**Task requirements:** Within the entries that follow, show each line where the word "below" occurs.
======== Records shown
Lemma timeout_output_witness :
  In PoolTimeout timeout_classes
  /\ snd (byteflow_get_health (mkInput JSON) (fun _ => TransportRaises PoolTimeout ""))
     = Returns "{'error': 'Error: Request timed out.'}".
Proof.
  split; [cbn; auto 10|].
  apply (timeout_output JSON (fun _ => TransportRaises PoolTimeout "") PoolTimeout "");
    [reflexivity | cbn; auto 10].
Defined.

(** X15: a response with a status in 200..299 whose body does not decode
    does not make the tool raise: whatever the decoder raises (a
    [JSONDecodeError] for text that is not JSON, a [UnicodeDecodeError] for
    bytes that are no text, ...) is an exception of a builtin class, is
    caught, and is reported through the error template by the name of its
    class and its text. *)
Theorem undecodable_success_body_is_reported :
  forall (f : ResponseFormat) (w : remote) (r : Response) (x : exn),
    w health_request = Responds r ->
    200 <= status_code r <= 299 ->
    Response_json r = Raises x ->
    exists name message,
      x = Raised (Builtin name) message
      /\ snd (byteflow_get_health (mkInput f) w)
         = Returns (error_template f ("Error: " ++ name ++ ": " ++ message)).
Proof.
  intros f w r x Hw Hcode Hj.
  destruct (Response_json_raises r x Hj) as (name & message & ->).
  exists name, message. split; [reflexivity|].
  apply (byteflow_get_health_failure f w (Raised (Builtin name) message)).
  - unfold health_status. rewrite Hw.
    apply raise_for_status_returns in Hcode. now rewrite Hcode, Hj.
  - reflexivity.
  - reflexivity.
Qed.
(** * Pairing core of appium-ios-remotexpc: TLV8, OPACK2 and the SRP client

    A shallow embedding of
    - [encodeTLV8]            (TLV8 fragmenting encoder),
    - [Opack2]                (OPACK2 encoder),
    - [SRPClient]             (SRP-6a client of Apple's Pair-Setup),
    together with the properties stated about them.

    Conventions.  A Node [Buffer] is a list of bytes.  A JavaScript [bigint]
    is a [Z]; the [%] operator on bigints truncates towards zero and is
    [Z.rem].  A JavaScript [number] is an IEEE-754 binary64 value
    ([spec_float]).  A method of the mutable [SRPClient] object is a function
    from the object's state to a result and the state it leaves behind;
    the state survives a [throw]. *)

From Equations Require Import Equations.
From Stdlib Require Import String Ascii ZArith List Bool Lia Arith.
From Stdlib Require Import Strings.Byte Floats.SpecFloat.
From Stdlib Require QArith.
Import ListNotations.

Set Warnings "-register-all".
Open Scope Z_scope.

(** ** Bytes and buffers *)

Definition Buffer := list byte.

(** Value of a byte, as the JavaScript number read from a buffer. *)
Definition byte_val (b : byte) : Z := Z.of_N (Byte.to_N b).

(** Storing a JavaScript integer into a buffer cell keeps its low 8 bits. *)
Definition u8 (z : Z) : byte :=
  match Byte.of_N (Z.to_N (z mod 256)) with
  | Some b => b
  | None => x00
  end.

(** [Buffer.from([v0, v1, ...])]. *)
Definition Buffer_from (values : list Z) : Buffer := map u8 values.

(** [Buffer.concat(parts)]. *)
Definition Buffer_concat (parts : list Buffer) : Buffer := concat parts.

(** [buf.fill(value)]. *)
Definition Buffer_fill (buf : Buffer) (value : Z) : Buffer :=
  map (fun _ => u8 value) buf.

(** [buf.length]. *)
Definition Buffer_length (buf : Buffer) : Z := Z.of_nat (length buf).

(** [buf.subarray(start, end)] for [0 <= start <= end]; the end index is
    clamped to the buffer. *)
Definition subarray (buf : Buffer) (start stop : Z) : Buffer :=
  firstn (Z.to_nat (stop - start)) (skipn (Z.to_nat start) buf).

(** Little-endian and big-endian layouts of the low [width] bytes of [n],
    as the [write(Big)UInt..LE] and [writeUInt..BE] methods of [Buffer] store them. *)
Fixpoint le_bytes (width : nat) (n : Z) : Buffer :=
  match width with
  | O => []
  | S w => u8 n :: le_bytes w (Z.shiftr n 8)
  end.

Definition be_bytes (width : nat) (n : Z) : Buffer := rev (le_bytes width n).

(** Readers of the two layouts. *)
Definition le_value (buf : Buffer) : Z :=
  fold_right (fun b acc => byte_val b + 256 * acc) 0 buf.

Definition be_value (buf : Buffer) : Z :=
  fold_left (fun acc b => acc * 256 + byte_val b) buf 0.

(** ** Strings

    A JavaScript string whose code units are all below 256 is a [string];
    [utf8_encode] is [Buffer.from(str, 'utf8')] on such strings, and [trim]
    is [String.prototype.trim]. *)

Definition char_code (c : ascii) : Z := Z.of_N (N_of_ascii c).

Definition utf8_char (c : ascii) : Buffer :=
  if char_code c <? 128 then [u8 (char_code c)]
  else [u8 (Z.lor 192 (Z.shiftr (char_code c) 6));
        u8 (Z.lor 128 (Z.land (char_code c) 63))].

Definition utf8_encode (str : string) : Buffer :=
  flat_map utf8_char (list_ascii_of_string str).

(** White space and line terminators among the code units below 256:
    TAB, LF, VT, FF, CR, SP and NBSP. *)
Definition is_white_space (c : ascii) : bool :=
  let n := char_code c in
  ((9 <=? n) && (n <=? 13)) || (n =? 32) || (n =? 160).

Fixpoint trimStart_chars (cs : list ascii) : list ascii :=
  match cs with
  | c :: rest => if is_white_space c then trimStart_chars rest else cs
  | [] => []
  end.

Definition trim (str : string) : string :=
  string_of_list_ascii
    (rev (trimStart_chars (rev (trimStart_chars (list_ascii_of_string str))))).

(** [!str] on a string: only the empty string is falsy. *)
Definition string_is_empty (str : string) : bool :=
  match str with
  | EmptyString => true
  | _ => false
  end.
================
**Exercise answer:**
    A JavaScript string whose code units are all below 256 is a [string];
(** White space and line terminators among the code units below 256:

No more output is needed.